EXTRAIT 3 : La mansarde et la vie monacale


de Raphaël (p 126-127)
Si d’abord cette vue me parut monotone, j’y découvris bientôt de singulières beautés :
tantôt le soir des raies lumineuses, parties des volets mal fermés, nuançaient et
animaient les noires profondeurs de ce pays original ; tantôt les lueurs pâles des
réverbères projetaient d’en bas des reflets jaunâtres à travers le brouillard, et
accusaient faiblement dans les rues les ondulations de ces toits pressés, océan de
vagues immobiles ; parfois de rares figures apparaissaient au milieu de ce morne
désert. Parmi les fleurs de quelque jardin aérien, j’entrevoyais le profil anguleux et
crochu d’une vieille femme arrosant des capucines, ou dans le cadre d’une lucarne
pourrie quelque jeune fille faisant sa toilette, se croyant seule, et dont je ne pouvais
apercevoir que le beau front et les longs cheveux élevés en l’air par un joli bras blanc.
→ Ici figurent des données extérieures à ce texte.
(** [admin_messages] (app.py:256-276) *)
Definition admin_messages : M response :=
  try_except
    (messages <- db_query (fun w => order_by_desc ContactMessage.timestamp (contact_tbl w)) ;;
     let messages_data := map message_entry messages in
     ret (Jsonify (JObj [("messages", JList messages_data)])))
    (fun e =>
     logger "ERROR" ("Error fetching messages: " +:+ exn_str e) ;;;
     ret (Jsonify (error_payload (recuperation +:+ "messages")))).

Definition export_row (visitor : Visitor.t) : csv.rowdict :=
  [("id", csv.VInt (Visitor.id visitor));
   ("session_id", csv.VStr (Visitor.session_id visitor));
   ("ip_address", csv.VStr (Visitor.ip_address visitor));
   ("user_agent", csv.VOpt (Visitor.user_agent visitor));
   ("timestamp", csv.VStr (datetime.isoformat (Visitor.timestamp visitor)));
   ("page", csv.VStr (Visitor.page visitor));
   ("action", csv.VOpt (Visitor.action visitor));
   ("referrer", csv.VOpt (Visitor.referrer visitor));
   ("host", csv.VOpt (Visitor.host visitor));
   ("method", csv.VOpt (Visitor.method visitor));
   ("platform", csv.VOpt (Visitor.platform visitor));
   ("browser", csv.VOpt (Visitor.browser visitor))].

(** [export_logs] (app.py:278-316) *)
Definition export_logs : M response :=
  try_except
    (visitors <- db_query (fun w => order_by_desc Visitor.timestamp (visitor_tbl w)) ;;
     let data := map export_row visitors in
     let fieldnames := match data with d :: _ => csv.keys d | [] => [] end in
     let output := csv.writeheader fieldnames in
     output <- lift_result (csv.writerows fieldnames data output) ;;
     now <- datetime_now ;;
     ret (Attachment output "text/csv"
            ("attachment; filename=visitor_logs_" +:+ datetime.strftime_compact now +:+ ".csv")))
    (fun e =>
     logger "ERROR" ("Error exporting logs: " +:+ exn_str e) ;;;
     ret (Jsonify (error_payload ("Erreur lors de l" +:+ apostrophe +:+ "export")))).

(** ** Routing and the request cycle *)

Inductive endpoint :=
| ep_index | ep_portfolio | ep_about | ep_contact | ep_admin
| ep_admin_logs | ep_admin_stats | ep_admin_messages | ep_export_logs
| ep_static (filename : string).

Fixpoint drop_chars (n : nat) (s : string) : string :=
  match n, s with
  | S k, String _ t => drop_chars k t
  | _, _ => s
  end.

(** The URL map: the routes declared with [@app.route] and the static
    route [/static/<path:filename>] every Flask application has. *)
Definition match_route (path : string) : option endpoint :=
  if String.eqb path "/" then Some ep_index
  else if String.eqb path "/portfolio" then Some ep_portfolio
  else if String.eqb path "/about" then Some ep_about
  else if String.eqb path "/contact" then Some ep_contact
  else if String.eqb path "/admin" then Some ep_admin
  else if String.eqb path "/admin/logs" then Some ep_admin_logs
  else if String.eqb path "/admin/stats" then Some ep_admin_stats
  else if String.eqb path "/admin/messages" then Some ep_admin_messages
  else if String.eqb path "/admin/export" then Some ep_export_logs
  else if Py.startswith path "/static/" then
    match drop_chars 8 path with
    | EmptyString => None
    | String c t => if Ascii.eqb c "/" then None else Some (ep_static (String c t))
    end
  else None.

Definition is_read_method (m : string) : bool := String.eqb m "GET" || String.eqb m "HEAD".

(** The view function of an endpoint for a method: GET rules also answer
    HEAD, every rule answers OPTIONS by itself, other methods get 405. *)
Definition view (ep : endpoint) (m : string) : M response :=
  if String.eqb m "OPTIONS" then ret OptionsReply
  else if is_read_method m then
    match ep with
    | ep_index => index
    | ep_portfolio => portfolio
    | ep_about => about
    | ep_contact => contact
    | ep_admin => admin
    | ep_admin_logs => admin_logs
    | ep_admin_stats => admin_stats
    | ep_admin_messages => admin_messages
    | ep_export_logs => export_logs
    | ep_static f => send_static_file f
    end
  else match ep with
       | ep_contact => if String.eqb m "POST" then contact_submit else ret (HttpError 405)
       | _ => ret (HttpError 405)
       end.
Lemma scanBraces_Some (text : list ascii) (i : nat) (d : Z) (e : nat) :
  scanBraces text i d = Some e ->
  exists k,
    e = (i + k)%nat /\ (k < length text)%nat /\
    foldl countBrace d (take (S k) text) = 0%Z /\
    forall m, (0 < m <= k)%nat -> foldl countBrace d (take m text) <> 0%Z.
Proof.
  revert i d. induction text as [|c text IH]; intros i d; [done|].
  cbn [scanBraces]. cbv zeta.
  destruct (bool_decide (countBrace d c = 0%Z)) eqn:Hc.
  - intros [= <-]. apply bool_decide_eq_true_1 in Hc. exists 0%nat.
    split; [lia|]. split; [cbn; lia|]. split; [done|]. intros m Hm. lia.
  - apply bool_decide_eq_false_1 in Hc. intros He.
    destruct (IH _ _ He) as (k & -> & Hk & Hzero & Hpos).
    exists (S k). split; [lia|]. split; [cbn; lia|]. split; [done|].
    intros [|m] Hm; [lia|]. cbn [take foldl].
    destruct m as [|m]; [done|]. apply Hpos. lia.
Qed.

(** X23. When [JSON.parse] accepts the whole text, [findJsonPayload] returns
    what it returns.  When it does not and the payload is not [null], the
    payload is what [JSON.parse] returns for the piece of the text from
    its first [{] to the [}] that balances it. *)
Theorem findJsonPayload_segment (parseText : list ascii -> option value)
    (text : list ascii) :
  match parseText text with
  | Some parsed => findJsonPayload parseText text = parsed
  | None =>
      findJsonPayload parseText text = VNull \/
      exists cand,
        payloadText text cand /\
        parseText cand = Some (findJsonPayload parseText text)
  end.
Proof.
  unfold findJsonPayload. destruct (parseText text) as [v|]; [done|].
  destruct (indexOfBrace text) as [n|] eqn:Hn; [|by left].
  destruct (indexOfBrace_Some _ _ Hn) as (rest & Htext & Hpre & Hdrop).
  destruct (scanBraces (drop n text) n 0) as [e|] eqn:He; [|by left].
  destruct (scanBraces_Some _ _ _ _ He) as (k & -> & Hk & Hzero & Hpos).
  cbv zeta. replace (n + k + 1 - n)%nat with (S k) by lia.
  destruct (parseText (take (S k) (drop n text))) as [v|] eqn:Hv; [|by left].
  right. exists (take (S k) (drop n text)). split; [|done].
  exists (take n text), (drop (S k) (drop n text)). split; [|split; [done|]].
  - by rewrite take_drop, take_drop.
  - split; [by rewrite Hdrop|]. split; [done|].
    intros p q Hpq Hp Hq.
    assert (length p <= k)%nat as Hlen.
    { apply (f_equal length) in Hpq.
      rewrite length_take, length_app in Hpq.
      destruct q; [done|]. cbn [length] in Hpq.
      rewrite Nat.min_l in Hpq by lia. lia. }
    assert (take (length p) (drop n text) = p) as Htake.
    { apply (f_equal (take (length p))) in Hpq.
      rewrite take_take, take_app_length in Hpq.
      rewrite Nat.min_l in Hpq by lia. done. }
    rewrite <- Htake. apply Hpos. destruct p; [done|]. cbn [length] in *.
    lia.
Qed.

Lemma indexOfBrace_first (pre rest : list ascii) :
  "{"%char ∉ pre ->
  indexOfBrace (pre ++ "{"%char :: rest) = Some (length pre).
Proof.
  induction pre as [|c pre IH]; intros Hpre.
  - cbn [app indexOfBrace]. by rewrite bool_decide_eq_true_2.
  - apply not_elem_of_cons in Hpre as [Hc Hpre]. cbn [app indexOfBrace].
    rewrite bool_decide_eq_false_2 by congruence. by rewrite IH.
Qed.

Lemma scanBraces_first (s post : list ascii) (i : nat) (d : Z) :
  s <> [] ->
  foldl countBrace d s = 0%Z ->
  (forall m, (0 < m < length s)%nat -> foldl countBrace d (take m s) <> 0%Z) ->
  scanBraces (s ++ post) i d = Some (i + length s - 1)%nat.
Proof.
  revert i d. induction s as [|c s IH]; intros i d Hne Hzero Hpos; [done|].
  cbn [app scanBraces]. cbv zeta. destruct s as [|c' s].
  - cbn [foldl] in Hzero. rewrite bool_decide_eq_true_2 by done.
    cbn [length]. f_equal. lia.
  - rewrite bool_decide_eq_false_2.
    + rewrite IH; [cbn [length]; f_equal; lia|done|done|].
      intros m Hm. apply (Hpos (S m)). cbn [length] in *. lia.
    + apply (Hpos 1%nat). cbn [length]. lia.
Qed.

(** X24. When [JSON.parse] rejects the whole text but accepts the piece from
    the first [{] to the [}] that balances it, [findJsonPayload] returns
    what [JSON.parse] returns for that piece, whatever stands before and
    after it. *)
Theorem findJsonPayload_finds (parseText : list ascii -> option value)
    (text cand : list ascii) (parsed : value) :
  parseText text = None ->
  payloadText text cand ->
  parseText cand = Some parsed ->
  findJsonPayload parseText text = parsed.
Proof.
  intros Htext (pre & post & -> & Hpre & Hhead & Hzero & Hpos) Hcand.
  unfold findJsonPayload. rewrite Htext.
  destruct cand as [|c cand]; [done|]. injection Hhead as ->.
  assert (indexOfBrace (pre ++ ("{"%char :: cand) ++ post)
          = Some (length pre)) as ->
    by exact (indexOfBrace_first pre (cand ++ post) Hpre).
  rewrite drop_app_length.
  rewrite (scanBraces_first ("{"%char :: cand) post); [|done|done|].
  - cbv zeta.
    replace (length pre + length ("{"%char :: cand) - 1 + 1 - length pre)%nat
      with (length ("{"%char :: cand)) by (cbn [length]; lia).
    by rewrite take_app_length, Hcand.
  - intros m Hm.
    apply (Hpos (take m ("{"%char :: cand)) (drop m ("{"%char :: cand))).
    + by rewrite take_drop.
    + intros H%(f_equal length). rewrite length_take in H.
      cbn [length] in *. lia.
    + intros H%(f_equal length). rewrite length_drop in H.
      cbn [length] in *. lia.
Qed.

Lemma findJsonPayload_finds_witness :
  findJsonPayload parseEmptyObject ["O"; "K"; ":"; "{"; "}"; "."]%char
  = VObject [].
Proof.
  apply (findJsonPayload_finds parseEmptyObject
           ["O"; "K"; ":"; "{"; "}"; "."]%char ["{"; "}"]%char).
  - reflexivity.
  - exists ["O"; "K"; ":"]%char, ["."]%char. split; [reflexivity|].
    split; [by apply (bool_decide_unpack _)|].
    split; [reflexivity|]. split; [reflexivity|].
    intros [|a [|b p]] q Hpq Hp Hq; [done| |].
    + injection Hpq as <- _. by vm_compute.
    + destruct p; [|discriminate Hpq].
      injection Hpq as _ _ <-. done.
  - reflexivity.
Defined.
(** A first acquisition that fails with [EBUSY], a last release that fails
    with [EPERM]: oracles of the examples. *)
Definition rc_busy : nat -> Z :=
  fun i => match i with O => 16 | _ => 0 end.

Definition rc_unlock_fails : nat -> Z :=
  fun i => match i with 3%nat => 1 | _ => 0 end.

Definition env_ok : init_env := InitEnv 0 (init_attr 0 0) 0 true 0.

(** The number of the pthread call that is the unlock closing the critical
    section of a call: in [fq_push] the helper always makes two calls
    first; in [fq_pop] and [fq_peek] the helper makes two calls when its
    acquisition succeeds and one when it fails. *)
Definition final_unlock (c : call) (rc : nat -> Z) : nat :=
  match c with
  | Push _ _ => 3%nat
  | Pop _ | Peek _ => if rc 1%nat =? 0 then 3%nat else 2%nat
  end.

(** The oracle [rc] with the return code of call number [n] replaced by 0. *)
Definition patch (rc : nat -> Z) (n : nat) : nat -> Z :=
  fun i => if (i =? n)%nat then 0 else rc i.

(** ** The rest of [function_queue.c] *)

(** [fq_destroy(q)]: [pmd] is what [pthread_mutex_destroy] returns.  The
    buffer is freed and the pointer reset only when the mutex could be
    destroyed. *)
Definition fq_destroy (pmd : Z) (q : function_queue)
  : pt_error * function_queue :=
  let ret := PT_SUCCESS in
  if pmd =? 0
  then (ret, FQ None (front q) (back q) (size q) (max_elements q))
  else (PT_EPMD, q).

(** ** An ideal bounded queue *)

(** What the calls are meant to compute, on the list of live tasks of a
    queue of capacity [N]: the reference the circular buffer is compared
    with. *)
Definition model_step (N : Z) (c : call) (l : list slot)
  : reply * list slot :=
  match c with
  | Push e _ =>
      if Z.of_nat (length l) =? N
      then ((PT_EFQFULL, None), l)
      else ((PT_SUCCESS, None), l ++ [Some e])
  | Pop _ =>
      match l with
      | [] => ((PT_EFQEMPTY, None), l)
      | s :: l' => ((PT_SUCCESS, s), l')
      end
  | Peek _ =>
      match l with
      | [] => ((PT_EFQEMPTY, None), l)
      | s :: _ => ((PT_SUCCESS, s), l)
      end
  end.

Fixpoint model_run (N : Z) (cs : list call) (l : list slot)
  : list reply * list slot :=
  match cs with
  | [] => ([], l)
  | c :: cs' =>
      let (r, l1) := model_step N c l in
      let (rs, l2) := model_run N cs' l1 in
      (r :: rs, l2)
  end.

(** The same call with another [block] flag. *)
Definition with_block (b : Z) (c : call) : call :=
  match c with
  | Push e _ => Push e b
  | Pop _ => Pop b
  | Peek _ => Peek b
  end.

(** Counting in a trace: the acquisitions that succeeded and the unlock
    calls. *)
Definition is_acquired (ev : event) : bool :=
  match ev_call ev with
  | Mutex_lock | Mutex_trylock => ev_rc ev =? 0
  | Mutex_unlock => false
  end.

Definition is_unlock (ev : event) : bool :=
  match ev_call ev with
  | Mutex_unlock => true
  | _ => false
  end.

Definition is_released (ev : event) : bool :=
  match ev_call ev with
  | Mutex_unlock => ev_rc ev =? 0
  | _ => false
  end.

Definition acquired (tr : list event) : nat :=
  length (List.filter is_acquired tr).
Definition released (tr : list event) : nat :=
  length (List.filter is_released tr).
Definition unlock_calls (tr : list event) : nat :=
  length (List.filter is_unlock tr).

(** ** threading_queue.c *)

(** One turn of the [do ... while(1)] of [get_and_run]: [sched_yield()]
    (no errors, no effect on the queue), a blocking [fq_pop] into the local
    [fqe], and [fqe.func(fqe.arg)] when the pop returned 0.  [fqe] is what
    the local holds before the turn; the result is what it holds after,
    the queue, and the task that was run, if any.  A call through a
    [fqe] that was never written is undefined.  What the task itself does
    is outside the model: it is taken not to touch the queue. *)
Definition get_and_run_turn (fqe : slot) (rc : nat -> Z) (q : function_queue)
  : option (slot * function_queue * option function_queue_element) :=
  match run (fq_pop fqe 1) rc q with
  | Some ((r, fqe'), q', _) =>
      if pt_is_zero r then
        match fqe' with
        | Some t => Some (fqe', q', Some t)
        | None => None
        end
      else Some (fqe', q', None)
  | None => None
  end.

(** The first turns of [get_and_run], one per oracle of [rcs]: the tasks
    run, in order, the local and the queue afterwards.  The loop itself
    never ends. *)
Fixpoint get_and_run (rcs : list (nat -> Z)) (fqe : slot) (q : function_queue)
  : option (list function_queue_element * slot * function_queue) :=
  match rcs with
  | [] => Some ([], fqe, q)
  | rc :: rcs' =>
      match get_and_run_turn fqe rc q with
      | Some (fqe', q', ran) =>
          match get_and_run rcs' fqe' q' with
          | Some (log, fqe'', q'') =>
              Some (match ran with Some t => t :: log | None => log end,
                    fqe'', q'')
          | None => None
          end
      | None => None
      end
  end.

(** Modelled from the spec: [struct threading_queue] and
    [struct threading_queue_startup_info] are declared in
    [threading_queue.h], which is not among the sources.  The fields are
    the ones [tq_init] uses.  [fq] is the address of the queue; a cell of
    [threads] is [None] until [pthread_create] has stored a thread id in
    it. *)
Record threading_queue_startup_info : Type := TQSI {
  si_fq : Z;
  si_max_threads : Z
}.

(** The pointer [tq->threads]: null, a live block, or a block that has
    been freed ([tq_destroy] does not reset the pointer). *)
Inductive handle_block : Type :=
| Null_block
| Live_block (ths : list (option Z))
| Freed_block.

Record threading_queue : Type := TQ {
  fq : Z;
  max_threads : Z;
  threads : handle_block
}.

(** [ENOMEM] of [errno.h], with its Linux value; only that it is not 0
    matters below. *)
Definition ENOMEM : Z := 12.

(** The largest [int], the type of [ret] in [tq_start]. *)
Definition INT_MAX : Z := 2 ^ 31 - 1.

(** [tq_init(tq, tqsi)]: [ok] tells whether [malloc] returned a block. *)
Definition tq_init (ok : bool) (tqsi : threading_queue_startup_info)
  : Z * threading_queue :=
  let ret := 0 in
  let ths := if ok
             then Live_block (replicate (Z.to_nat (si_max_threads tqsi)) None)
             else Null_block in
  let tq := TQ (si_fq tqsi) (si_max_threads tqsi) ths in
  (match ths with Null_block => ENOMEM | _ => ret end, tq).
(** * termbox: the double-buffered cell renderer, its session state and
      the event loop of [termbox.c], embedded in Rocq.

    Platform assumptions (LP64): [unsigned int], [uint32_t] and [int] are
    32 bits wide, [uint16_t] 16 bits, [char] 8 bits, [size_t] 64 bits;
    [struct tb_cell] is 8 bytes without padding.  Machine integers are
    values of [Z] with the wrap-around written out.  An access outside an
    allocated array is undefined behaviour in C; the operations of this
    file return [None] there, so that a result [Some s] always stands for
    a defined execution. *)

From Stdlib Require Import ZArith Lia.
From stdpp Require Import base decidable option list.

Local Open Scope Z_scope.

(** ** Machine integers *)

Definition uint8 (z : Z) : Z := z mod 2 ^ 8.
Definition uint16 (z : Z) : Z := z mod 2 ^ 16.
Definition uint32 (z : Z) : Z := z mod 2 ^ 32.
Definition size_t (z : Z) : Z := z mod 2 ^ 64.

(** Conversion to [int] (two's complement). *)
Definition sint32 (z : Z) : Z :=
  let u := uint32 z in if u <? 2 ^ 31 then u else u - 2 ^ 32.

(** ** termbox.h: constants and the cell *)

Definition TB_KEY_F1 : Z := 0xFFFF - 0.
Definition TB_KEY_ESC : Z := 0x1B.

Definition TB_MOD_ALT : Z := 0x01.

Definition TB_BLACK : Z := 0x00.
Definition TB_RED : Z := 0x01.
Definition TB_GREEN : Z := 0x02.
Definition TB_YELLOW : Z := 0x03.
Definition TB_BLUE : Z := 0x04.
Definition TB_MAGENTA : Z := 0x05.
Definition TB_CYAN : Z := 0x06.
Definition TB_WHITE : Z := 0x07.

Definition TB_BOLD : Z := 0x10.
Definition TB_UNDERLINE : Z := 0x20.
Definition TB_BLINK : Z := 0x40.

Definition TB_EUNSUPPORTED_TERMINAL : Z := -1.
Definition TB_EFAILED_TO_OPEN_TTY : Z := -2.
(** ** The inbound event ([SubscribeEvent]) *)

(** One constructor per value of [message.type] tested by [_handle_message],
    carrying the fields the handler reads.  An absent attribute or a [None]
    is [None]; [scores] is [dict(message.models.prosody.scores).items()] in
    iteration order, scores being the exact values of the floats. *)
Inductive message :=
| chat_metadata (chat_id : string)
| user_message (content : option string) (scores : option (list (string * Q)))
| assistant_message (content : option string)
| audio_output (data : option string)
| user_interruption
| error (code : option string) (msg : option string)
| other_type (type : string).

(** ** Log records *)

Inductive level := INFO | DEBUG | WARNING | ERROR.

Inductive log_text :=
| Connecting
| Connected
| Disconnected
| ChatStarted (chat_id : string)
| UserSaid (content : string)
| Emotions (top : list (string * Q))
| MelloSaid (content : string)
| UserInterrupted
| EVIError (code : option string) (msg : option string)
| UnknownMessage (type : string)
| MessageError (e : exn)
| ProcessorStarting
| ProcessorStopped
| ForwardingStarted
| ForwardingError (e : exn)
| BotStarting
| ConfigRequired.

Definition log_record : Type := level * log_text.

(** ** The bridge object and its collaborators *)

(** Fields of [HumeEVIHandler] / [HumeEVIBot] that the methods read or write. *)
Record bridge := Bridge {
  socket : option session;
  _running : bool;
  _output_queue : list bytes;
}.

(** [self] is the bridge; the other fields are what the collaborators have
    seen: how many chat sockets [chat.connect] has opened, every
    [send_publish] call (socket, base64 text), every [__aexit__] call, every
    [transport.send_audio] call, and the log. *)
Record world := World {
  self : bridge;
  opened : nat;
  published : list (session * string);
  closed : list session;
  sent : list bytes;
  log : list log_record;
}.

(** [HumeEVIHandler.__init__] / [HumeEVIBot.__init__]. *)
Definition __init__ : bridge :=
  {| socket := None; _running := false; _output_queue := [] |}.

Definition fresh_world : world :=
  {| self := __init__; opened := 0; published := []; closed := [];
     sent := []; log := [] |}.

Definition with_self (f : bridge -> bridge) (w : world) : world :=
  {| self := f (self w); opened := opened w; published := published w;
     closed := closed w; sent := sent w; log := log w |}.

Definition set_socket (s : option session) (b : bridge) : bridge :=
  {| socket := s; _running := _running b; _output_queue := _output_queue b |}.

Definition set_running (r : bool) (b : bridge) : bridge :=
  {| socket := socket b; _running := r; _output_queue := _output_queue b |}.

Definition set_output_queue (q : list bytes) (b : bridge) : bridge :=
  {| socket := socket b; _running := _running b; _output_queue := q |}.

(** ** Coroutines: state and exceptions *)

(** A raised exception keeps the state reached so far, as in Python. *)
Definition M (A : Type) : Type := world -> outcome A * world.

Definition ret {A} (a : A) : M A := fun w => (Return a, w).

Definition raise {A} (e : exn) : M A := fun w => (Raise e, w).

Definition bind {A B} (m : M A) (k : A -> M B) : M B :=
  fun w =>
    match m w with
    | (Return a, w') => k a w'
    | (Raise e, w') => (Raise e, w')
    end.

(** [try: m except <handled by h>: ...]; the handler re-raises what the
    [except] clauses do not match. *)
Definition try_except {A} (m : M A) (h : exn -> M A) : M A :=
  fun w =>
    match m w with
    | (Return a, w') => (Return a, w')
    | (Raise e, w') => h e w'
    end.

(** [try: m finally: f]. *)
Definition try_finally {A} (m : M A) (f : M unit) : M A :=
  fun w =>
    match m w with
    | (r, w') =>
        match f w' with
        | (Return _, w'') => (r, w'')
        | (Raise e, w'') => (Raise e, w'')
        end
    end.

Declare Scope py_scope.
Delimit Scope py_scope with py.
Notation "x <- m ;; k" := (bind m (fun x => k))
  (at level 20, m at level 99, k at level 200, only parsing) : py_scope.
Notation "m ;; k" := (bind m (fun _ => k))
  (at level 100, k at level 200, only parsing, right associativity) : py_scope.
Local Open Scope py_scope.

Definition get_self : M bridge := fun w => (Return (self w), w).

Definition modify_self (f : bridge -> bridge) : M unit :=
  fun w => (Return tt, with_self f w).

Definition logger (l : level) (t : log_text) : M unit :=
  fun w =>
    (Return tt,
     {| self := self w; opened := opened w; published := published w;
        closed := closed w; sent := sent w; log := log w ++ [(l, t)] |}).

(** *** External calls

    Each records the call in the trace of the collaborator; [answer] is what
    the collaborator does: [None] when it returns, [Some e] when it raises
    [e]. *)

(** [await self.client.empathic_voice.chat.connect(...).__aenter__()]: on
    success a new chat socket exists. *)
Definition chat_connect (answer : option exn) : M session :=
  fun w =>
    match answer with
    | Some e => (Raise e, w)
    | None =>
        (Return (opened w),
         {| self := self w; opened := S (opened w); published := published w;
            closed := closed w; sent := sent w; log := log w |})
    end.

(** [await self.socket.send_publish(AudioInput(data=audio_b64))]. *)
Definition send_publish (h : session) (audio_b64 : string)
    (answer : option exn) : M unit :=
  fun w =>
    let w' :=
      {| self := self w; opened := opened w;
         published := published w ++ [(h, audio_b64)];
         closed := closed w; sent := sent w; log := log w |} in
    match answer with
    | Some e => (Raise e, w')
    | None => (Return tt, w')
    end.

(** [await self.socket.__aexit__(None, None, None)]. *)
Definition socket___aexit__ (h : session) (answer : option exn) : M unit :=
  fun w =>
    let w' :=
      {| self := self w; opened := opened w; published := published w;
         closed := closed w ++ [h]; sent := sent w; log := log w |} in
    match answer with
    | Some e => (Raise e, w')
    | None => (Return tt, w')
    end.

(** [await transport.send_audio(audio)]. *)
Definition transport_send_audio (audio : bytes) (answer : option exn) : M unit :=
  fun w =>
    let w' :=
      {| self := self w; opened := opened w; published := published w;
         closed := closed w; sent := sent w ++ [audio]; log := log w |} in
    match answer with
    | Some e => (Raise e, w')
    | None => (Return tt, w')
    end.

(** ** Python built-ins used by the bridge *)

(** [x < y] on scores. *)
Definition Qltb (x y : Q) : bool := negb (Qle_bool y x).

Section Sorted.
Context {A : Type} (key : A -> Q).

(** Insertion in front of the first element whose key is not smaller:
    [x] stays before the elements equal to it that were behind it. *)
Fixpoint insort (x : A) (l : list A) : list A :=
  match l with
  | [] => [x]
  | y :: l' => if Qltb (key y) (key x) then y :: insort x l' else x :: y :: l'
  end.

(** A stable ascending sort that compares keys with [<] only, as
    [list.sort] does. *)
Definition stable_sort (l : list A) : list A := foldr insort [] l.

(** [sorted(l, key=key, reverse=reverse)].  With [reverse=True] the list is
    reversed, sorted ascending by the stable sort, and reversed again,
    which is how [list.sort] keeps equal elements in their original
    order. *)
Definition sorted (reverse : bool) (l : list A) : list A :=
  if reverse then rev (stable_sort (rev l)) else stable_sort l.
Definition ascending (a b : A) : Prop := (key a <= key b)%Q.
Definition descending (a b : A) : Prop := (key b <= key a)%Q.
(** * pyDeltaRCM water routing: a shallow embedding of [water_tools.py]

    The numpy arrays of the model are embedded as total functions on
    integer indices, the per-parcel vectors as lists, and the floating
    point numbers as exact rationals.  The square root, which has no
    rational counterpart, and the helpers of [shared_tools], which are not
    among the sources, are section variables.  Methods take the model
    object as a pair of records, the attributes they read and the
    attributes they assign, and return the latter; the routines that can
    raise return an option. *)

From Stdlib Require Import ZArith QArith Qminmax Qround Lia Lqa.
From stdpp Require Import base list numbers.

Open Scope Z_scope.

(** ** Numbers *)

(** Python's [a < b] on floats, as a boolean. *)
Definition Qltb (a b : Q) : bool := negb (Qle_bool b a).

(** [np.round] rounds half to even; [int] then truncates an integral float. *)
Definition np_round (q : Q) : Z :=
  let f := Qfloor q in
  let r := (q - inject_Z f)%Q in
  if Qltb r (1 # 2) then f
  else if Qltb (1 # 2) r then f + 1
  else if Z.even f then f else f + 1.

Fixpoint Qsum (l : list Q) : Q :=
  match l with
  | [] => 0%Q
  | x :: r => (x + Qsum r)%Q
  end.

(** [max] of a non-empty sequence, Python's builtin. *)
Fixpoint Qmaximum (x : Q) (l : list Q) : Q :=
  match l with
  | [] => x
  | y :: r => Qmaximum (if Qltb x y then y else x) r
  end.

Definition py_max (l : list Q) : Q :=
  match l with
  | [] => 0%Q
  | x :: r => Qmaximum x r
  end.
J’admirais dans les gouttières quelques végétations éphémères, pauvres herbes
bientôt emportées par un orage ! J’étudiais les mousses, leurs couleurs ravivées par
la pluie, et qui sous le soleil se changeaient en un velours sec et brun à reflets
capricieux. Enfin les poétiques et fugitifs effets du jour, les tristesses du brouillard, les
soudains pétillements du soleil, le silence et les magies de la nuit, les mystères de
l’aurore, les fumées de chaque cheminée, tous les accidents de cette singulière nature
m’étaient devenus familiers et me divertissaient. J’aimais ma prison, elle était
volontaire. Ces savanes de Paris formées par des toits nivelés comme une plaine,
mais qui couvraient des abîmes peuplés, allaient à mon âme et s’harmoniaient avec
mes pensées. Il est fatigant de retrouver brusquement le monde quand nous
descendons des hauteurs célestes où nous entraînent les méditations scientifiques.
Aussi ai-je alors parfaitement conçu la nudité des monastères.